(RECORDS TO PROCESS begins)

Lemma push_keeps_news e entries clock i id p :
  Get (e_peers e) id = Some p →
  ∃ p', Get (e_peers (fst (push_entries e entries clock i))) id = Some p' ∧ news_le (news p) (news p').
Proof.
  intros Hp. apply (push_entries_keeps (λ o, ∃ p', o = Some p' ∧ news_le (news p) (news p'))); [|by exists p].
  intros pm en now _ (p1 & H1 & Hle). destruct (AddOrUpdate_keeps_news pm (entry_peer en) now id p1 H1) as (p2 & H2 & Hle').
  exists p2. split; [done|]. by etrans.
Qed.

(** What is announced of a peer already known is known afterwards. *)
Lemma push_tells e entries clock i en :
  en ∈ entries → pe_ID en ≠ e_selfID e → pm_selfID (e_peers e) = e_selfID e → is_Some (Get (e_peers e) (pe_ID en)) →
  ∃ p', Get (e_peers (fst (push_entries e entries clock i))) (pe_ID en) = Some p' ∧
    news_le (pe_Version en, pe_State en) (news p').
Proof.
  revert e i. induction entries as [|en' entries IH]; intros e i Hin Hne Hself [p Hp]; [by apply not_elem_of_nil in Hin|].
  cbn [push_entries]. unfold NodeID_Equal. apply elem_of_cons in Hin as [<-|Hin].
  - rewrite bool_decide_false by by rewrite entry_peer_id.
    destruct (AddOrUpdate_news (e_peers e) (entry_peer en) (clock i) p) as (p1 & H1 & _ & Hle);
      [by rewrite Hself, entry_peer_id|by rewrite entry_peer_id|].
    rewrite entry_peer_id in H1. destruct (AddOrUpdate _ _ _) as [pm new]. cbn [fst] in H1.
    destruct (push_keeps_news (set_peers e pm) entries clock (S i) _ _ H1) as (p2 & H2 & Hle').
    destruct (push_entries (set_peers e pm) entries clock (S i)). exists p2. split; [done|]. by etrans.
  - case_bool_decide; [by apply IH; try done; exists p|].
    destruct (AddOrUpdate_keeps_news (e_peers e) (entry_peer en') (clock i) _ _ Hp) as (p1 & H1 & _).
    pose proof (run_peer_op_self (e_peers e) (PAdd (entry_peer en') (clock i))) as Hs. cbn [run_peer_op] in Hs.
    destruct (AddOrUpdate _ _ _) as [pm new]. cbn [fst] in *.
    destruct (IH (set_peers e pm) (S i) Hin Hne ltac:(by cbn; rewrite Hs) ltac:(by exists p1)) as (p2 & H2 & Hle).
    destruct (push_entries (set_peers e pm) entries clock (S i)). by exists p2.
Qed.

(** ** Lemmas: one node *)

Lemma engine_ok_mono U B B' i e : B <= B' → engine_ok U B i e → engine_ok U B' i e.
Proof. intros HB []. split; try done. by eapply table_in_mono. Qed.

Lemma body_ok_mono U B B' m : B <= B' → body_ok U B m → body_ok U B' m.
Proof.
  intros HB [?|[?|(msg & ? & ? & Hin)]]; [by left|by right; left|]. right; right. exists msg. split_and!; [done..|].
  eapply Forall_impl; [done|]. intros en [? ?]. split; [done|lia].
Qed.

(** A push does not decode when its end is missing. *)
Lemma decode_push_cut msg n sp m :
  gossip_push_ok msg → (0 < n ≤ length (EncodeGossipPush msg))%nat →
  DecodeGossipPush (mkSlice (take (length (EncodeGossipPush msg) - n) (EncodeGossipPush msg)) sp) ≠ Ok m.
Proof.
  intros Hok Hn H. set (l := EncodeGossipPush msg) in *.
  pose proof (gossip_decode_sound (take (length l - n) l) sp) as Hs. rewrite H in Hs. destruct Hs as [Hm [rest E]].
  pose proof (take_drop (length l - n) l) as Hl. rewrite E, <- app_assoc in Hl.
  pose proof (decode_encode_gossip m (rest ++ drop (length l - n) l) [] Hm) as D1. rewrite Hl in D1.
  pose proof (decode_encode_gossip msg [] [] Hok) as D2. rewrite app_nil_r in D2. fold l in D2.
  assert (m = msg) as -> by congruence. apply (f_equal length) in E. fold l in E. rewrite length_app, length_take in E. lia.
Qed.
Lemma ioCopy_all w chunks last i n :
  takes_all w n → Forall (λ c, (length c ≤ n)%nat) (last :: chunks) →
  ioCopy (stream_reads chunks last) w i =
  Some (Z.of_nat (length (concat chunks ++ last)), false, concat chunks ++ last).
Proof.
  intros Hw [Hl Hc]%Forall_cons. unfold stream_reads. revert i. induction Hc as [|c chunks Hn Hc IH]; intros i.
  - cbn. destruct (w i) as [nw we] eqn:E. destruct (Hw i) as [He Hfit]. rewrite E in He, Hfit. simpl in He, Hfit.
    case_decide; [subst we|by destruct last; simpl in *; [|lia]].
    rewrite Nat.min_r by lia. by rewrite firstn_all.
  - cbn [map app ioCopy]. destruct (w i) as [nw we] eqn:E. destruct (Hw i) as [He Hfit]. rewrite E in He, Hfit. simpl in He, Hfit.
    case_decide as Hpos; [|destruct c; simpl in *; [apply IH|lia]]. subst we.
    rewrite IH. cbn [mbind option_bind]. rewrite Nat.min_r, firstn_all by lia.
    cbn [concat]. rewrite <- app_assoc, (length_app c), Nat2Z.inj_add. done.
Qed.

(** ** The two copies *)

(** Nothing is copied after one of the sources has ended: when a client closes its sending side,
    what the target answers afterwards is lost. *)
Lemma relay_stops turns t rest :
  snd (copy_step t) = true → relay (turns ++ t :: rest) = relay (turns ++ [t]).
Proof.
  intros Ht. induction turns as [|u turns IH]; cbn [relay app].
  - destruct (copy_step t) as [out []]; done.
  - destruct (copy_step u) as [out ended]. by rewrite IH.
Qed.

(** The turns of a copy to the target whose reads are not empty. *)
Fixpoint one_way (w : Writer) (i : nat) (reads : list (list byte * bool)) : list copy_turn :=
  match reads with
  | [] => []
  | r :: reads => mkTurn ToTarget (fst r) (snd r) (fst (w i)) (snd (w i)) :: one_way w (S i) reads
  end.

Lemma take_min {A} n (l : list A) : take (Nat.min n (length l)) l = take n l.
Proof.
  destruct (Nat.le_ge_cases n (length l)); [by rewrite Nat.min_l|]. rewrite Nat.min_r by done. by rewrite !take_ge.
Qed.

(** One direction alone is a run of [ioCopy]. *)
Lemma relay_one_way w reads i :
  Forall (λ r, fst r ≠ [] ∨ snd r = true) reads →
  relay (one_way w i reads) = (λ r, ([], snd r)) <$> ioCopy reads w i.
Proof.
  revert i. induction reads as [|[data err] reads IH]; intros i Hr; [done|].
  apply Forall_cons in Hr as [H Hr]. cbn [one_way relay ioCopy fst snd]. unfold copy_step.
  cbn [ct_data ct_took ct_werr ct_err ct_dir].
  destruct (decide (0 < length data)%nat) as [Hl|Hl].
  - destruct (w i) as [nw we]. cbn [fst snd]. destruct we; cbn [orb]; [cbn; by rewrite take_min, app_nil_r|].
    destruct err; [cbn; by rewrite take_min, app_nil_r|]. rewrite IH by done.
    destruct (ioCopy _ w (S i)) as [[[total e] out]|]; cbn; [|done]. by rewrite take_min.
  - destruct err; [done|]. destruct H as [H|H]; [|done]. cbn in H.
    destruct data; [done|cbn in Hl; lia].
Qed.

(** ** Properties *)

(** C30: which datagrams of a client are accepted, and how they are understood: exactly
    those of ten bytes or more with a zero header, one of the three kinds of targets and a
    port; what follows the port is the payload, untouched. No datagram makes the server
    panic. *)
Theorem datagram_exact data h port payload :
  (parse_datagram data = Ok (h, port, payload) ↔
   ∃ t, target_ok t ∧ fits 16 port ∧ contents data = datagram t port payload ∧
     (10 ≤ length (contents data))%nat ∧ h = target_host t) ∧
  parse_datagram data ≠ Panic.
Proof.
  split; [split|apply parse_datagram_no_panic].
  - apply parse_datagram_inv.
  - intros (t & Ht & Hp & E & H10 & ->). destruct data as [l sp]. cbn in E, H10. subst l.
    by apply parse_datagram_runs.
Qed.
(* ===== verification/TCPRelay.v ===== *)
(** * TCP through a peer ([forward/tcp_relay.go], and the callbacks of [node/node.go])

    The entry node opens a stream to the next hop and writes a header with the target; the
    node at the other end reads the header and dials the target. Streams are those of
    [Conn]; what follows the header is copied between the stream and the socket. *)

From S2P Require Import Prelude Bytes Net NetText Crypto Wire WireForward Frame Conn SocksServer.
From stdpp Require Import options.

Inductive relay_error :=
| ErrDialStream (e : option conn_error) | ErrParseTarget | ErrTargetIP | ErrTargetPort
| ErrStream (e : conn_error) | ErrHeader (e : wire_error) | ErrDialTarget | ErrWriteRemaining.

#[export] Instance relay_error_eq_dec : EqDecision relay_error.
Proof. solve_decision. Defined.

(** The callback given to [NewTCPRelay]: the connection of the peer, if there is one. *)
Definition dialStream (peer : option Conn) : option Conn * res relay_error nat :=
  match peer with
  | None => (None, Err (ErrDialStream None))
  | Some c =>
      match OpenStream c with
      | (c, Ok r) => (Some c, Ok r)
      | (c, Err e) => (Some c, Err (ErrDialStream (Some e)))
      | (c, Panic) => (Some c, Panic)
      end
  end.

Definition StreamID_of (c : Conn) (r : nat) : Z := default 0 (s_id <$> store c !! r).

Definition forward_header (c : Conn) (r : nat) (ip : list byte) (port : Z) : list byte :=
  EncodeTCPForwardHeader (mkTCPForwardHeader TCPFlagNewStream (StreamID_of c r) ip port).

(** [stream.Close()]: the connection and the frame it sends. *)
Definition close_stream (c : Conn) (r : nat) (close_ok : bool) : Conn * list Frame :=
  let '(c, f, _) := Stream_Close c (Some r) close_ok in (c, option_list f).

(** The connection afterwards, the frames sent, and the stream that is spliced with the
    local connection. On an error the stream is closed again. [write_ok], [close_ok]:
    whether the connection takes the header, and the mark that closes the stream. *)
Definition RelayToPeer (peer : option Conn) (targetAddr : string) (write_ok close_ok : bool)
    : option Conn * list Frame * res relay_error nat :=
  match dialStream peer with
  | (Some c, Ok r) =>
      let stop e := let '(c, fs) := close_stream c r close_ok in (Some c, fs, Err e) in
      match SplitHostPort targetAddr with
      | Ok (host, port) =>
          match ParseIP host with
          | None => stop ErrTargetIP
          | Some ip =>
              match scan_uint16 port with
              | None => stop ErrTargetPort
              | Some portNum =>
                  match Stream_Write c (Some r) (forward_header c r ip portNum) write_ok with
                  | (f, Ok _) => (Some c, option_list f, Ok r)
                  | (f, Err e) => stop (ErrStream e)
                  | (f, Panic) => (Some c, [], Panic)
                  end
              end
          end
      | _ => stop ErrParseTarget
      end
  | (c, Ok r) => (c, [], Panic)
  | (c, Err e) => (c, [], Err e)
  | (c, Panic) => (c, [], Panic)
  end.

(RECORDS TO PROCESS ends)

- TRY IT -
In the records above, find each line with the word "afterwards" and copy it.

- EXERCISE ANSWER -
(** What is announced of a peer already known is known afterwards. *)
    what the target answers afterwards is lost. *)
(** The connection afterwards, the frames sent, and the stream that is spliced with the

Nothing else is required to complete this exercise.